TASK INSTRUCTIONS ::
Read through the data and count the lines that contain the string "bool"; give only the result.

(Collected data)
'''
(* ===== verification/Program.v ===== *)
(** * A whole program: a namespace and the sockets above it

    [Netns] has the layers, the devices and the [io_context]; [Socket] the
    sockets, acceptors and closures of an application over the connection
    table.  A program is both.  The connection table and the posted closures
    are those of the namespace: the application has them while it runs, and
    its own fields for them are set for that time.  What a closure of a
    connection calls is what the application handed to it. *)

From S2P Require Import Prelude Utils Skbuff Addr Headers CircularBuffer Tcb TcbState BaseProtocol.
From S2P Require Import Packets TcbManager Socket Tcp RoutingTable Arp Ipv4 Device Stack Netns.

Record program (Sig B : Type) : Type := mk_program { net_ : netns Sig B; app_ : application B }.
Arguments mk_program {Sig B}. Arguments net_ {Sig B}. Arguments app_ {Sig B}.

Inductive prog_event : Type :=
| OfNet (ev : net_event)
| OfApp (ev : app_event).

(** The calls an application makes outside of its callbacks. *)
Inductive app_op : Type :=
| OpCall (c : user_call)
| OpConnect (junk : indeterminate) (isn : Z) (ports : list Z) (moved : option nat → option nat)
    (sk : nat) (remote_ep : endpoint) (local_addr : ipv4_addr_t) (cb : done_cb)
| OpSocket (junk_port : Z)                             (** a socket is constructed *)
| OpBuffer (l : list byte)                             (** a buffer is allocated *)
| OpAcceptor (mt : endpoint → endpoint → bool)         (** an acceptor is constructed *)
| OpServe (junk_port : Z) (local_ep : endpoint).       (** the call of [do_accept] in [main] *)

Section Program.
Context `{Hh : Host} {Sig : Type} `{Hsig : Signal ethernetv2_frame Sig}.
Context {B : Type} `{Hc : CircularBuffer B}.
Context (addr_of : skbuff → Z).
Context (run_cb : nat → endpoint → endpoint → M tcp tcp_event bool).

Abbreviation NetM := (M (netns Sig B) net_event).
Abbreviation AM := (M (application B) app_event).
Abbreviation PM := (M (program Sig B) prog_event).

(** [main], from the construction of the acceptor on. *)
Definition main_serve (junk_port : Z) (local_ep : endpoint) : AM unit :=
  acc ← allocate;
  _ ← acceptor_new_at local_ep acc;
  do_accept junk_port acc.

Definition run_app_op (o : app_op) : AM unit :=
  match o with
  | OpCall c => run_user_call c
  | OpConnect junk isn ports moved sk remote_ep local_addr cb =>
      socket_async_connect junk isn ports moved sk remote_ep local_addr cb
  | OpSocket junk_port =>
      sk ← allocate; modify (λ a, set_sockets (<[sk := socket_new junk_port]> (sockets a)) a)
  | OpBuffer l => buf ← allocate; modify (λ a, set_memory (<[buf := l]> (memory a)) a)
  | OpAcceptor mt => acc ← allocate; acceptor_new mt acc
  | OpServe junk_port local_ep => main_serve junk_port local_ep
  end.

(** ** One state, two views *)

(** What a layer writes into a buffer of the application. *)
Fixpoint net_fills (es : list net_event) (mem : memory_t) : memory_t :=
  match es with
  | [] => mem
  | NetTcb _ (EvFill sp bs) :: es => net_fills es (fill sp bs mem)
  | _ :: es => net_fills es mem
  end.
Definition net_out (ev : net_event) : list prog_event :=
  match ev with NetTcb _ _ => [] | ev => [OfNet ev] end.

Definition call_net {A} (op : NetM A) : PM A := λ s,
  match op (net_ s) with
  | Ok (x, n, es) =>
      Ok (x, mk_program n (set_memory (net_fills es (memory (app_ s))) (app_ s)),
          concat (net_out <$> es))
  | Fault f => Fault f
  end.

(** What the application posts, by the blocks and the manager. *)
Definition app_posts (ev : app_event) : list closure :=
  match ev with
  | AppBase BasePost => [KBase PMgr]
  | AppPost te t => [KTcb te t]
  | _ => []
  end.
Definition app_out (ev : app_event) : list prog_event :=
  match ev with AppBase _ | AppPost _ _ => [] | ev => [OfApp ev] end.

Definition app_of (s : program Sig B) : application B :=
  set_tasks [] (set_mngr (tcb_m_ (net_ s)) (app_ s)).

Definition call_app {A} (op : AM A) : PM A := λ s,
  match op (app_of s) with
  | Ok (x, a, es) =>
      let n := set_tcb_m (mngr a) (net_ s) in
      Ok (x, mk_program (set_io_ctx (io_ctx_ n ++ concat (app_posts <$> es)) n) a,
          concat (app_out <$> es))
  | Fault f => Fault f
  end.

(** ** The [io_context] *)

Definition prog_closure (junk_port : Z) (k : closure) (calls : list user_call) : PM unit :=
  match k with
  | KTcb te t => call_app (exec junk_port te t calls)
  | k => call_net (run_closure addr_of k [])
  end.

Definition prog_one (junk_port : Z) (calls : list user_call) : PM unit :=
  s ← get;
  match io_ctx_ (net_ s) with
  | [] => mret ()
  | k :: q =>
      _ ← modify (λ s, mk_program (set_io_ctx q (net_ s)) (app_ s));
      prog_closure junk_port k calls
  end.

(** [net.io_context_execution().run()] without further input. *)
Fixpoint prog_until_idle (junk_port : Z) (fuel : nat) : PM unit :=
  s ← get;
  match io_ctx_ (net_ s) with
  | [] => mret ()
  | _ :: _ =>
      match fuel with
      | O => fail OutOfFuel
      | S fuel => _ ← prog_one junk_port []; prog_until_idle junk_port fuel
      end
  end.

(** ** What happens to a program *)

(** A closure runs, a device completes a read or a write, the application
    calls, or the program calls a layer other than the connection table. *)
Inductive prog_action : Type :=
| ProgRun (junk_port : Z) (calls : list user_call)
| ProgReadDone (junk : indeterminate) (isn : Z) (d : nat) (ec : bool) (buf : list byte) (nbytes : Z)
| ProgWriteDone (d : nat) (ec : bool)
| ProgApp (o : app_op)
| ProgRoute (o : rt.op)
| ProgNeigh (kv : ipv4_addr_t * mac_addr_t).

Definition prog_act (x : prog_action) : PM unit :=
  match x with
  | ProgRun junk_port calls => prog_one junk_port calls
  | ProgReadDone junk isn d ec buf nbytes =>
      call_net (net_read_done addr_of run_cb junk isn d ec buf nbytes)
  | ProgWriteDone d ec => call_net (net_written d ec)
  | ProgApp o => call_app (run_app_op o)
  | ProgRoute o => call_net (net_act addr_of run_cb (NetRoute o))
  | ProgNeigh kv => call_net (net_act addr_of run_cb (NetNeigh kv))
  end.

Fixpoint prog_acts (acts : list prog_action) : PM unit :=
  match acts with
  | [] => mret ()
  | x :: acts => _ ← prog_act x; prog_acts acts
  end.
End Program.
'''
ANSWER ::
4